Ну, так вот, на восьмой странице у вас (я тут закладочки себе сделала) написано, и вы говорите, что, собственно, субъекты договора, с кем договариваться, - это кто? С кем договариваться по поводу переучреждения государства?




Александр Аузан

Александр Аузан: Вот удивительно, что вы сначала не спросили меня, а зачем вообще договариваться.



Анна Качкаева: А, ну, хорошо, давайте об этом.



Александр Аузан: Люди же обычно говорят: «Чего там договариваться, когда там вверху уже обо всем договорились?»



Анна Качкаева: Ну, хорошо, давайте я вас спрошу. У меня как-то вопрос этот даже не возникал, потому что, мне кажется, договариваться надо всегда, и есть всегда с кем. И есть вообще по поводу чего. И лучше всегда договариваться, чем не договариваться. Но если этот вопрос возник, давайте я спрошу. Зачем?

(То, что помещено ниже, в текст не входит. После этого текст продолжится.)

(** Bytewise order on strings. *)
Lemma string_compare_nat s t :
  String.compare s t =
  match s, t with
  | EmptyString, EmptyString => Eq
  | EmptyString, _ => Lt
  | _, EmptyString => Gt
  | String a s, String b t =>
      match Ascii.compare a b with Eq => String.compare s t | c => c end
  end.
Proof. destruct s, t; done. Qed.

#[global] Instance string_le_trans : Transitive string_le.
Proof.
  unfold string_le, String.leb. intros s. induction s as [|a s IH]; intros [|b t] [|c u]; try done.
  simpl. unfold Ascii.compare.
  specialize (IH t u).
  destruct (N.compare_spec (Ascii.N_of_ascii a) (Ascii.N_of_ascii b)),
    (N.compare_spec (Ascii.N_of_ascii b) (Ascii.N_of_ascii c)),
    (N.compare_spec (Ascii.N_of_ascii a) (Ascii.N_of_ascii c)); try done; try lia.
Qed.

#[global] Instance btree_key_string : BTreeKey string.
Proof.
  refine {| key_le := string_le |}.
  - intros s t. unfold string_le. apply _.
  - intros s t. apply String.leb_total.
  - intros s t. apply String.leb_antisym.
Defined.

Александр Аузан: Я думаю, что он и у слушателей у наших может возникнуть, потому что это старая философская идея, что любое устойчивое общество и государство стоит на общественном договоре, на том, что люди считают, что какие-то правила надо исполнять, и что эти правила важны, а эти не важны. И мы видим, что это не такая уж старая идея, то есть идея старая, но она имеет новое прочтение. За последние 20 лет две Нобелевские премии в области экономики за разработку вот такого подхода – понимание того, что работают только те правила, по поводу которых люди как бы договорились, что они будут работать.



Анна Качкаева: Это социальный контракт называется?

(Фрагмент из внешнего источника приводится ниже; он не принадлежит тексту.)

(* ===== verification/Text.v ===== *)
(** * Strings

    What the sources use of [str] beyond formatting: splitting at a character,
    searching, prefixes and suffixes; with the facts about decimal digits that make
    file names, addresses and URLs unambiguous. *)

From Stdlib Require Import Strings.Ascii DecimalString.
From S2P Require Import Prelude.

#[local] Open Scope N_scope.

(** The text before and after the last occurrence of a character. *)
Fixpoint rsplit_once (c : Ascii.ascii) (s : string) : option (string * string) :=
  match s with
  | EmptyString => None
  | String a s =>
      match rsplit_once c s with
      | Some (l, r) => Some (String a l, r)
      | None => if decide (a = c) then Some (EmptyString, s) else None
      end
  end.

(** [str::contains]. *)
Definition str_contains (sub str : string) : bool := bool_decide (is_Some (String.index 0 sub str)).

Lemma rsplit_once_app c l r : rsplit_once c r = None → rsplit_once c (l +:+ String c r) = Some (l, r).
Proof.
  intros Hr. induction l as [|a l IH]; simpl.
  - by rewrite Hr, decide_True.
  - by rewrite IH.
Qed.

(** Every character satisfies [f]. *)
Fixpoint all_chars (f : Ascii.ascii → bool) (s : string) : bool :=
  match s with EmptyString => true | String a s => f a && all_chars f s end.

Lemma rsplit_once_None c f s : all_chars f s = true → f c = false → rsplit_once c s = None.
Proof.
  intros Hs Hc. induction s as [|a s IH]; simpl in *; [done|].
  apply andb_true_iff in Hs as [Ha Hs]. rewrite (IH Hs). rewrite decide_False; [done|congruence].
Qed.

Definition is_digit (a : Ascii.ascii) : bool := bool_decide (48 ≤ N_of_ascii a ≤ 57).

Lemma u64_to_string_digits n : all_chars is_digit (u64_to_string n) = true.
Proof.
  unfold u64_to_string, NilZero.string_of_uint.
  assert (∀ d, all_chars is_digit (NilEmpty.string_of_uint d) = true) as Hd
    by (induction d; simpl; auto).
  destruct (N.to_uint n) eqn:Hn; [done|rewrite <- Hn; apply Hd..].
Qed.

Lemma all_chars_app f s t : all_chars f (s +:+ t) = all_chars f s && all_chars f t.
Proof. induction s as [|a s IH]; simpl; [done|]. rewrite IH. by destruct (f a). Qed.

Lemma string_app_assoc (r s t : string) : r +:+ (s +:+ t) = (r +:+ s) +:+ t.
Proof. induction r as [|a r IH]; [done|exact (f_equal (String a) IH)]. Qed.

Fixpoint last_char (s : string) : option Ascii.ascii :=
  match s with EmptyString => None | String a EmptyString => Some a | String _ s => last_char s end.

Lemma last_char_app s t : t ≠ EmptyString → last_char (s +:+ t) = last_char t.
Proof.
  intros Ht. induction s as [|a s IH]; [done|]. simpl. rewrite IH. by destruct s, t.
Qed.

Lemma last_char_all f s a : all_chars f s = true → last_char s = Some a → f a = true.
Proof.
  induction s as [|b s IH]; simpl; [done|]. intros [Hb Hs]%andb_true_iff Hl.
  destruct s; [congruence|by apply IH].
Qed.

Lemma u64_to_string_nonempty n : u64_to_string n ≠ EmptyString.
Proof.
  intros Hn. pose proof (u64_of_to_string n) as Hr. rewrite Hn in Hr. discriminate.
Qed.

(** [s.split(c)]: the pieces between the occurrences of a character. *)
Fixpoint split_char (c : Ascii.ascii) (s : string) : list string :=
  match s with
  | EmptyString => [EmptyString]
  | String a s =>
      if decide (a = c) then EmptyString :: split_char c s
      else match split_char c s with
           | piece :: pieces => String a piece :: pieces
           | [] => [String a EmptyString]
           end
  end.

(** [s.strip_prefix(p)] *)
Fixpoint strip_str_prefix (p s : string) : option string :=
  match p, s with
  | EmptyString, _ => Some s
  | String a p, String b s => if decide (a = b) then strip_str_prefix p s else None
  | _, EmptyString => None
  end.

Lemma strip_str_prefix_app p s : strip_str_prefix p (p +:+ s) = Some s.
Proof. induction p as [|a p IH]; [by destruct s|]. simpl. by rewrite decide_True by done. Qed.

Lemma split_char_none c f s : all_chars f s = true → f c = false → split_char c s = [s].
Proof.
  intros Hs Hc. induction s as [|a s IH]; simpl in *; [done|].
  apply andb_true_iff in Hs as [Ha Hs]. rewrite decide_False by congruence. by rewrite (IH Hs).
Qed.

Lemma split_char_nonempty c s : split_char c s ≠ [].
Proof. destruct s; simpl; [done|]. case_decide; [done|]. by case_match. Qed.

Lemma split_char_app c l r : split_char c (l +:+ String c r) = split_char c l ++ split_char c r.
Proof.
  induction l as [|a l IH]; simpl; [by rewrite decide_True|].
  case_decide; [by rewrite IH|]. rewrite IH. pose proof (split_char_nonempty c l). by destruct (split_char c l).
Qed.

Lemma string_prefix_app s t : String.prefix s (s +:+ t) = true.
Proof. induction s as [|a s IH]; [by destruct t|]. simpl. rewrite IH. by destruct (ascii_dec a a). Qed.

Lemma index_prefix sub s : String.prefix sub s = true → is_Some (String.index 0 sub s).
Proof. destruct s as [|b s]; [by destruct sub; [eexists|]|]. intros Hp. cbn [String.index]. rewrite Hp. by eexists. Qed.

(** A string contains each of its parts. *)
Lemma str_contains_app l sub r : str_contains sub (l +:+ (sub +:+ r)) = true.
Proof.
  unfold str_contains. apply bool_decide_eq_true.
  induction l as [|a l IH]; [apply (index_prefix sub (sub +:+ r)), string_prefix_app|].
  change (String a l +:+ (sub +:+ r)) with (String a (l +:+ (sub +:+ r))).
  cbn [String.index]. destruct (String.prefix sub _); [by eexists|].
  destruct IH as [n Hn]. rewrite Hn. by eexists.
Qed.

(** ** Bytes *)

Definition string_bytes (s : string) : list N := N_of_ascii <$> String.list_ascii_of_string s.

Definition bytes_string (bs : list N) : string := String.string_of_list_ascii (ascii_of_N <$> bs).

Lemma bytes_string_bytes s : bytes_string (string_bytes s) = s.
Proof.
  unfold bytes_string, string_bytes. rewrite <- list_fmap_compose.
  rewrite (list_fmap_ext _ id), list_fmap_id; [apply String.string_of_list_ascii_of_string|].
  intros i c _. apply ascii_N_embedding.
Qed.

(** [char::is_whitespace], of the ASCII characters. *)
Definition is_whitespace (c : ascii) : bool :=
  let n := N_of_ascii c in bool_decide (9 ≤ n ≤ 13) || bool_decide (n = 32).

(** [s.trim_start()] and [s.trim()]. *)
Fixpoint trim_start (s : string) : string :=
  match s with
  | String c s' => if is_whitespace c then trim_start s' else s
  | EmptyString => EmptyString
  end.

Fixpoint trim_end (s : string) : string :=
  match s with
  | EmptyString => EmptyString
  | String c s =>
      match trim_end s with
      | EmptyString => if is_whitespace c then EmptyString else String c EmptyString
      | t => String c t
      end
  end.

Definition str_trim (s : string) : string := trim_end (trim_start s).

Lemma trim_end_plain s : all_chars (λ c, negb (is_whitespace c)) s = true → trim_end s = s.
Proof.
  induction s as [|c s IH]; simpl; [done|]. intros [Hc Hs]%andb_true_iff. rewrite (IH Hs).
  apply negb_true_iff in Hc. rewrite Hc. by destruct s.
Qed.

Lemma str_trim_plain s : all_chars (λ c, negb (is_whitespace c)) s = true → str_trim s = s.
Proof.
  intros Hs. unfold str_trim. assert (trim_start s = s) as ->; [|by apply trim_end_plain].
  destruct s as [|c s]; [done|]. simpl in *. apply andb_true_iff in Hs as [Hc _].
  apply negb_true_iff in Hc. by rewrite Hc.
Qed.

(** ** Signs *)

(** A sign at the front of a number, and the rest: is it negative? *)
Definition read_sign (s : string) : bool * string :=
  match s with
  | String c s' =>
      if decide (c = "-"%char) then (true, s') else if decide (c = "+"%char) then (false, s') else (false, s)
  | EmptyString => (false, s)
  end.

Lemma read_sign_digits s : all_chars is_digit s = true → read_sign s = (false, s).
Proof.
  destruct s as [|c s]; [done|]. simpl. intros [Hc _]%andb_true_iff.
  rewrite !decide_False by (by intros ->). done.
Qed.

Александр Аузан: Да, социальный контракт или, по-русски говоря, общественный договор. Поэтому получается, что, действительно, очень многое зависит от договороспособности. Я приведу простой пример. Когда люди у нас считают, что с соседом разговаривать не о чем, а надо писать жалобы министру внутренних дел, что любой конфликт решается обращением к главе государства, когда мы имеем такую низкую договороспособность в обществе, мы обязательно получаем определенную структуру власти самим фактом, что мы не хотим сами решать конфликт между собой. Поэтому мы тем самым начинаем уже с верховной властью договариваться о том, что «ты забери все полномочия, а дальше будешь владеть нами, как тебе будет угодно.


Так вот, с кем договариваться. Я старался поглядеть, какие процессы идут в обществе и в бизнесе, что происходит во власти, почему у нас немножко мифологическое представление о том, что власть легко решает все эти процессы. Хотя, конечно, власть сейчас необычайно доминирует по сравнению с тем, что было 5 или 10 лет тому назад. И если большой бизнес 10 лет тому назад басом разговаривал с властью, то теперь мы понимаем, что власть басом разговаривает и с обществом, и с бизнесом. Но, тем не менее, выясняется, что и во власти, и в бизнесе, и в обществе есть свои проблемы, о чем, когда, почему можно договариваться.


Начнем с власти. Люди думают, что очень легко договориться про преемника. А я думаю, что это задача вообще не имеет решения. Потому что я же экономист, я смотрю на это дело немножко по-другому, чем политологи, которые обсуждают, как бы нос одного претендента приставить к ушам другого (по Гоголю). Я смотрю на группы интересов и могу сказать, что так называемые башни Кремля – это не менее пяти, может быть, пять, может быть, шесть таких номенклатурно-экономических групп, каждая из которых держит свои активы, свои политические посты. И сейчас у них единый центр равновесия – это не просто президент России, а президент с определенным именем – Владимир Владимирович Путин. Поэтому, когда президент выбирает преемника, он, наверное, видит не только людей, а видит группы. И как только он ткнет пальцем и скажет: «Вот этот» - это будет означать, что пять остальных групп немедленно начнут не о выборах через сколько-то месяцев думать, а прямо сейчас они начнут деятельность по тому, чтобы этот человек не пришел к власти, по тому, чтобы управление было сейчас.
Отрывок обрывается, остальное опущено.